Theatres across Sydney are gearing up for their busiest week since the COVID-19 lockdown as audiences cautiously return and restrictions on patron numbers are further relaxed.

Sydney Theatre Company (STC) and Belvoir Street Theatre have both been granted an exemption to raise audience numbers to 75pc after they made a joint application to NSW Health.

The new regulations on audience numbers have come just in time for STC to capitalise on the success of The Picture of Dorian Gray, starring Eryn Jean Norvill.Credit:Dan Boud

The development has been particularly welcomed by STC after The Picture of Dorian Gray, starring Eryn Jean Norvill, opened to rave reviews at Walsh Bay’s Roslyn Packer Theatre on the weekend.

Extra tickets for the one-woman show will go on sale from Tuesday.

STC executive director Patrick McIntyre said the relaxation was great news in what had been a “devastating year” for the theatre industry.

The exemption also comes in time for Belvoir’s much anticipated production of My Brilliant Career, which opens this weekend.

“Both Sydney Theatre Company and Belvoir have had shows running in Sydney since September without any mishap,” McIntyre said. “We are experiencing strong customer interest as well as really responsible behaviour in the theatre – people are taking the health and safety guidelines very seriously.

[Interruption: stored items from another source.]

(** C6. A URL that parses but whose protocol is not allowed, or which is
    longer than [maxUrlLength], is refused by both versions before any
    effect: no cookie, no [page.goto], no retry; the error is the
    protocol error, or the length error when the protocol is allowed. *)
Theorem url_rejected_before_navigation cfg parse env url p :
  parse url = Some p ->
  string_mem (protocol p) (allowedProtocols cfg) = false
  \/ Z.of_nat (String.length url) > maxUrlLength cfg ->
  let m := if string_mem (protocol p) (allowedProtocols cfg)
           then "URL exceeds maximum length"
           else "Unsupported protocol: " ++ protocol p in
  Playwright.safePageNavigation cfg parse env url = ([], NavErr m)
  /\ Patchright.safePageNavigation cfg parse env url = ([], NavErr m).
Proof.
  intros Hp Hbad m.
  assert (U : url_check cfg parse url = inr m).
  { unfold url_check, m. rewrite Hp.
    destruct (string_mem (protocol p) (allowedProtocols cfg)) eqn:E; simpl; [|reflexivity].
    destruct Hbad as [F | Hl]; [discriminate F|].
    replace (Z.of_nat (String.length url) >? maxUrlLength cfg) with true; [reflexivity|].
    symmetry. rewrite Z.gtb_ltb. apply Z.ltb_lt. lia. }
  unfold Playwright.safePageNavigation, Patchright.safePageNavigation. rewrite U.
  split; reflexivity.
Qed.

Lemma url_rejected_before_navigation_witness :
  simple_parse_url "ftp://example.com" = Some (mkUrl "ftp:" "example.com")
  /\ Playwright.safePageNavigation config_src simple_parse_url env_http500 "ftp://example.com"
     = ([], NavErr "Unsupported protocol: ftp:")
  /\ Patchright.safePageNavigation config_src simple_parse_url env_http500 "ftp://example.com"
     = ([], NavErr "Unsupported protocol: ftp:").
Proof.
  split; [vm_compute; reflexivity|].
  apply (url_rejected_before_navigation config_src simple_parse_url env_http500
           "ftp://example.com" (mkUrl "ftp:" "example.com")).
  - vm_compute. reflexivity.
  - left. vm_compute. reflexivity.
Defined.

(* ================================================================== *)
(** * Page validation: properties *)





(* ================================================================== *)
(** * Consent dismissal: properties *)

(** C7 (counterexample). On an open page at https://example.com/, whose
    URL contains no consent region, browser.ts does nothing, but
    part_017 adds the CONSENT and SOCS cookies for .google.com to the
    context and injects its consent script. *)
Lemma consent_mutates_outside_regions :
  existsb (fun domain => includes (cons_url example_consent_env) domain)
          (CONSENT_REGIONS config_src) = false
  /\ PlaywrightConsent.dismissGoogleConsent config_src example_consent_env = []
  /\ PatchrightConsent.dismissGoogleConsent example_consent_env
     = [CAddCookies PatchrightConsent.consentCookies; CInjectScript; CQuery]
  /\ existsb mutating (PatchrightConsent.dismissGoogleConsent example_consent_env) = true.
Proof. vm_compute. repeat split. Qed.

(** C7 (amended). browser.ts's [dismissGoogleConsent] does nothing on a
    page whose URL contains no consent region. part_017's does not look at
    the URL: for every page, on a closed page it does nothing, and on an
    open page it always starts by adding the CONSENT and SOCS cookies for
    .google.com, then, unless that throws, injects its consent script.
    Neither version throws. *)
Theorem dismissGoogleConsent_effects cfg env :
  (existsb (fun domain => includes (cons_url env) domain) (CONSENT_REGIONS cfg) = false ->
   PlaywrightConsent.dismissGoogleConsent cfg env = [])
  /\ (cons_closed env = true -> PatchrightConsent.dismissGoogleConsent env = [])
  /\ (cons_closed env = false ->
      exists rest, PatchrightConsent.dismissGoogleConsent env
                   = CAddCookies PatchrightConsent.consentCookies :: rest
      /\ (addCookies_fails env = false -> exists rest', rest = CInjectScript :: rest')).
Proof.
  split; [intros Hr; unfold PlaywrightConsent.dismissGoogleConsent; rewrite Hr; reflexivity|].
  unfold PatchrightConsent.dismissGoogleConsent.
  split; intros Hc; rewrite Hc; [reflexivity|].
  eexists. split; [reflexivity|].
  intros Ha. rewrite Ha. eexists. reflexivity.
Qed.

Lemma dismissGoogleConsent_effects_witness :
  existsb (fun domain => includes (cons_url example_consent_env) domain)
          (CONSENT_REGIONS config_src) = false
  /\ cons_closed example_consent_env = false
  /\ addCookies_fails example_consent_env = false
  /\ PlaywrightConsent.dismissGoogleConsent config_src example_consent_env = []
  /\ (exists rest, PatchrightConsent.dismissGoogleConsent example_consent_env
                   = CAddCookies PatchrightConsent.consentCookies :: rest
      /\ (addCookies_fails example_consent_env = false ->
          exists rest', rest = CInjectScript :: rest')).
Proof.
  assert (Hr : existsb (fun domain => includes (cons_url example_consent_env) domain)
                 (CONSENT_REGIONS config_src) = false) by (vm_compute; reflexivity).
  destruct (dismissGoogleConsent_effects config_src example_consent_env) as [H1 [_ H3]].
  split; [exact Hr|]. split; [reflexivity|]. split; [reflexivity|].
  split; [exact (H1 Hr)|]. exact (H3 eq_refl).
Defined.

(* ================================================================== *)
(** * Instance recycling: properties *)

Lemma page_open_append ps n id :
  n <> id ->
  existsb (fun p => (fst p =? id)%nat && snd p) (ps ++ [(n, true)])
  = existsb (fun p => (fst p =? id)%nat && snd p) ps.
Proof.
  intros Hn. rewrite existsb_app. simpl.
  replace ((n =? id)%nat) with false by (symmetry; apply Nat.eqb_neq; exact Hn).
  rewrite orb_false_r. reflexivity.
Qed.

Lemma existsb_close_page ps id :
  existsb (fun p => (fst p =? id)%nat && snd p)
          (map (fun p => if (fst p =? id)%nat then (fst p, false) else p) ps) = false.
Proof.
  induction ps as [|[k o] ps IH]; [reflexivity|]. simpl.
  destruct (k =? id)%nat eqn:E; simpl; rewrite ?E; simpl; exact IH.
Qed.

Lemma existsb_close_others ps id :
  existsb (fun p => (fst p =? id)%nat && snd p)
          (map (fun p => if (fst p =? id)%nat then p else (fst p, false)) ps)
  = existsb (fun p => (fst p =? id)%nat && snd p) ps.
Proof.
  induction ps as [|[k o] ps IH]; [reflexivity|]. simpl.
  destruct (k =? id)%nat eqn:E; simpl; rewrite ?E, ?andb_false_r; simpl; rewrite IH; reflexivity.
Qed.

Lemma page_open_new ps n :
  existsb (fun p => (fst p =? n)%nat && snd p) (ps ++ [(n, true)]) = true.
Proof. rewrite existsb_app. simpl. rewrite Nat.eqb_refl. apply orb_true_r. Qed.

(** C8. With no call failing, part_017's [recycleBrowserInstance] does all
    the specification lists: the current page is closed (when it was
    already closed it is left alone), cookies and permissions are cleared,
    a new page becomes [instance.page], [lastUsed] is [now], the counters
    are reset, and context and browser stay alive. browser.ts's version
    does all of it except closing the current page: it closes only the
    other pages, so the old page stays open in the context, no longer
    referenced by the instance. *)
Theorem playwright_recycle_leaves_page_open now inst :
  Recycle.page_open (Recycle.context inst) (Recycle.page inst) = true ->
  (Recycle.page inst < Recycle.next_page (Recycle.context inst))%nat ->
  (exists i, Recycle.Playwright.recycleBrowserInstance Recycle.no_failures now inst
             = Recycle.Recycled i
   /\ Recycle.page_open (Recycle.context i) (Recycle.page inst) = true
   /\ Recycle.page i <> Recycle.page inst
   /\ ~ Recycle.recycled_as_specified now inst i)
  /\ (exists i, Recycle.Patchright.recycleBrowserInstance Recycle.no_failures now inst
             = Recycle.Recycled i
   /\ Recycle.recycled_as_specified now inst i).
Proof.
  intros Hopen Hlt. destruct inst as [[ps cs perms co bo np] pg lu fc mu].
  unfold Recycle.page_open in Hopen.
  cbn [Recycle.context Recycle.page Recycle.next_page Recycle.pages] in *.
  assert (Hne : np <> pg) by lia.
  split.
  - eexists. split; [reflexivity|].
    unfold Recycle.page_open in *; cbn.
    rewrite page_open_append by exact Hne.
    rewrite existsb_close_others. split; [exact Hopen|]. split; [lia|].
    intros [F _]. cbn in F. rewrite page_open_append in F by exact Hne.
    rewrite existsb_close_others in F. rewrite Hopen in F. discriminate F.
  - unfold Recycle.Patchright.recycleBrowserInstance. cbn [Recycle.context Recycle.page].
    unfold Recycle.page_open at 1. cbn [Recycle.pages]. rewrite Hopen.
    cbn. eexists. split; [reflexivity|].
    unfold Recycle.recycled_as_specified, Recycle.page_open. cbn.
    rewrite page_open_append by exact Hne. rewrite existsb_close_page.
    rewrite page_open_new. repeat split.
Qed.

Lemma playwright_recycle_leaves_page_open_witness :
  Recycle.page_open (Recycle.context Recycle.sample_instance)
                    (Recycle.page Recycle.sample_instance) = true
  /\ (Recycle.page Recycle.sample_instance
      < Recycle.next_page (Recycle.context Recycle.sample_instance))%nat
  /\ ((exists i, Recycle.Playwright.recycleBrowserInstance Recycle.no_failures 5000
                   Recycle.sample_instance = Recycle.Recycled i
      /\ Recycle.page_open (Recycle.context i) (Recycle.page Recycle.sample_instance) = true
      /\ Recycle.page i <> Recycle.page Recycle.sample_instance
      /\ ~ Recycle.recycled_as_specified 5000 Recycle.sample_instance i)
  /\ (exists i, Recycle.Patchright.recycleBrowserInstance Recycle.no_failures 5000
                   Recycle.sample_instance = Recycle.Recycled i
      /\ Recycle.recycled_as_specified 5000 Recycle.sample_instance i)).
Proof.
  split; [vm_compute; reflexivity|]. split; [vm_compute; lia|].
  apply (playwright_recycle_leaves_page_open 5000 Recycle.sample_instance).
  - vm_compute. reflexivity.
  - vm_compute. lia.
Defined.

(** The pages of the sample instance after one recycle by browser.ts:
    page 0 stays open beside the new page 1. *)
Example playwright_recycle_sample :
  Recycle.Playwright.recycleBrowserInstance Recycle.no_failures 5000 Recycle.sample_instance
  = Recycle.Recycled (Recycle.mkInstance
      (Recycle.mkContext [(0%nat, true); (1%nat, true)] [] [] true true 2) 1 5000 0 0).
Proof. vm_compute. reflexivity. Qed.

(* ================================================================== *)
(** * The request queue: bound and order *)

Lemma subseq_refl {A} (l : list A) : subseq l l.
Proof. induction l; constructor; auto. Qed.

Lemma subseq_length {A} (l l' : list A) : subseq l l' -> (List.length l <= List.length l')%nat.
Proof. induction 1; simpl; lia. Qed.

Lemma subseq_in {A} (l l' : list A) x : subseq l l' -> In x l -> In x l'.
Proof. induction 1; simpl; tauto. Qed.
Lemma truthy_strip s : truthy (strip s) = negb (whitespace_only s).
Proof.
  destruct (whitespace_only s) eqn:E; simpl.
  - apply strip_nil_iff in E. rewrite E. reflexivity.
  - destruct (strip s) eqn:Es; [|done].
    apply strip_nil_iff in Es. congruence.
Qed.

Lemma whitespace_only_app s t :
  whitespace_only (s ++ t) = whitespace_only s && whitespace_only t.
Proof. apply forallb_app. Qed.

Lemma startswith_app p s : startswith p (p ++ s) = true.
Proof.
  induction p as [|a p IH]; simpl; [done|]. rewrite N.eqb_refl. exact IH.
Qed.

Lemma sentinel_not_whitespace s :
  startswith sentinel s = true → whitespace_only s = false.
Proof.
  destruct s as [|c s]; simpl; [discriminate|].
  destruct (9888 =? c) eqn:E; simpl; [intros _|discriminate].
  apply N.eqb_eq in E. subst c. reflexivity.
Qed.

(** ** The history buffer *)

Lemma app_history_append_length {A} (r : A) h :
  (length h ≤ 5)%nat → (length (App.history_append r h) ≤ 5)%nat.
Proof.
  intros H. unfold App.history_append.
  destruct (decide _) as [Hlt|Hge].
  - rewrite length_drop, length_app. simpl. lia.
  - lia.
Qed.

Lemma api_history_append_length {A} (r : A) h :
  (length (Api.history_append r h) ≤ 5)%nat.
Proof.
  unfold Api.history_append, Api.last_five.
  rewrite length_drop. lia.
Qed.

I think we've built up some evidence and trust that we can run things safely.”

STC will be contacting customers who have already bought tickets to ensure they are comfortable with the lift in audience numbers from the current 50 per cent.

Musical theatre productions are also returning, with the city’s two major venues, the Capitol and Lyric, both opening blockbuster shows in time for Christmas. The Disney spectacular Frozen is in previews this week at the Capitol, while Pippin opens at the Lyric on Thursday.

Graeme Kearns chief executive officer of Foundation Theatres, which owns both venues, said the Capitol had been given an exemption to move to 85 per cent capacity, while the Lyric would be allowed to run at 75 per cent.

Among safety measures, audience members will be required to wear masks and encouraged to take their seats immediately. Bars will be open but patrons will have to take drinks to their seats rather than socialise in the foyer.

“Getting into the theatre and getting out will have changed a bit but it’s still the same awesome show experience,” Mr Kearns said.

“We're well on the road to 100 per cent but there isn’t a timeline – COVID doesn’t give you a timeline, it just gives you uncertainly. But most excitingly right now we've got 700 people working in and around around our theatres who were not working two months ago.”